Saved entries:

^^^^^^^^^^^^^^^^

(** The outcome of the first rule that does not pass. *)
Fixpoint first_violation (rules : list (World -> string -> result unit))
    (w : World) (filepath : string) : result unit :=
  match rules with
  | [] => Ok ()
  | rule :: rules' =>
      match rule w filepath with
      | Ok _ => first_violation rules' w filepath
      | Raise e => Raise e
      end
  end.

Definition spec_validate (P : Platform) (w : World) (filepath : string)
  : result unit :=
  match first_violation (spec_rules P) w filepath with
  | Raise (AssertionError e) => Raise (InvalidWastickersFile e)
  | r => r
  end.

(** ** Auxiliary definitions for the statements *)

(** The side of the canvas, as the source computes it. *)
Definition scaled_side (im : Image) (pixels : Z) : Z :=
  let m := Z.max (im_width im) (im_height im) in
  let ratio := (inject_Z pixels / inject_Z m)%Q in
  Z.max (py_round (inject_Z (im_width im) * ratio))
        (py_round (inject_Z (im_height im) * ratio)).

(** The entry [save] writes for a sticker. *)
Definition sticker_entry (P : Platform) (item : string * Image) (e : string * bytes) : Prop :=
  exists sq, _squarify P item.2 512 = Ok sq /\ e = (item.1, save_webp P sq).

(** The tray image [save] starts from. *)
Definition tray_source (self : StickerPack) : result Image :=
  match tray_img self with
  | None => first_item (sticker_imgs self).*2
  | Some im => Ok im
  end.

Definition head_entries (P : Platform) (self : StickerPack) (tray : Image) : Archive :=
  [("title.txt", utf8_encode P (title self));
   ("author.txt", utf8_encode P (author self));
   ("tray.png", save_png P tray)].

(** Every image PIL hands out has non-negative sides. *)
Definition valid_size (im : Image) : Prop :=
  (0 <= im_width im)%Z /\ (0 <= im_height im)%Z.

Definition positive_size (im : Image) : Prop :=
  (0 < im_width im)%Z /\ (0 < im_height im)%Z.

(** The sticker names all end in [.webp]. *)
Definition webp_named (self : StickerPack) : Prop :=
  Forall (fun item => endswith item.1 ".webp" = true) (sticker_imgs self).

(** Every image of the pack has positive sides. *)
Definition images_ok (self : StickerPack) : Prop :=
  (forall im, tray_img self = Some im -> positive_size im) /\
  Forall (fun item => positive_size item.2) (sticker_imgs self).

(** The encodings [save] writes are below the size limits of the validator:
    50 KiB for the tray, 100 KiB for a sticker. *)
Definition encodings_fit (P : Platform) (self : StickerPack) : Prop :=
  (forall tray0 tray,
     tray_source self = Ok tray0 -> _squarify P tray0 96 = Ok tray ->
     (Z.of_nat (length (save_png P tray)) < 50 * 1024)%Z) /\
  Forall (fun item => forall sq,
            _squarify P item.2 512 = Ok sq ->
            (Z.of_nat (length (save_webp P sq)) < 100 * 1024)%Z)
         (sticker_imgs self).

(** ** [_wastickers.py]: [_to_snake_case]

    The text is taken to be ASCII: on a character outside ASCII Python's
    [str.isdigit] and [str.lower] consult the Unicode tables. *)

Definition is_digit (c : ascii) : bool :=
  let n := Ascii.nat_of_ascii c in (48 <=? n) && (n <=? 57).

(** [c in string.ascii_letters] *)
Definition is_ascii_letter (c : ascii) : bool :=
  let n := Ascii.nat_of_ascii c in
  ((65 <=? n) && (n <=? 90)) || ((97 <=? n) && (n <=? 122)).

(** The characters of ["_ .-\n"]. *)
Definition snake_separators : list ascii :=
  ["_"; " "; "."; "-"; "010"]%char.

Definition _is_snake_char (c : ascii) : bool :=
  is_digit c || is_ascii_letter c || bool_decide (c ∈ snake_separators).

(** [text.replace(old, new)] for a non-empty [old]: the occurrences of [old]
    are found from the left and do not overlap. [skip] counts the characters
    of an occurrence still to be passed over. *)
Fixpoint replace_go (old new : list ascii) (skip : nat) (text : list ascii)
  : list ascii :=
  match text with
  | [] => []
  | c :: rest =>
      match skip with
      | S k => replace_go old new k rest
      | 0 =>
          if bool_decide (old `prefix_of` text)
          then new ++ replace_go old new (length old - 1) rest
          else c :: replace_go old new 0 rest
      end
  end.

Definition str_replace (text old new : list ascii) : list ascii :=
  replace_go old new 0 text.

^^^^^^^^^^^^^^^^

Please, from the entries above, set down exactly the lines from the one containing "(** The encodings" through the one containing "[str.isdigit] and [str.lower]", and only those.

(** The encodings [save] writes are below the size limits of the validator:
    50 KiB for the tray, 100 KiB for a sticker. *)
Definition encodings_fit (P : Platform) (self : StickerPack) : Prop :=
  (forall tray0 tray,
     tray_source self = Ok tray0 -> _squarify P tray0 96 = Ok tray ->
     (Z.of_nat (length (save_png P tray)) < 50 * 1024)%Z) /\
  Forall (fun item => forall sq,
            _squarify P item.2 512 = Ok sq ->
            (Z.of_nat (length (save_webp P sq)) < 100 * 1024)%Z)
         (sticker_imgs self).

(** ** [_wastickers.py]: [_to_snake_case]

    The text is taken to be ASCII: on a character outside ASCII Python's
    [str.isdigit] and [str.lower] consult the Unicode tables. *)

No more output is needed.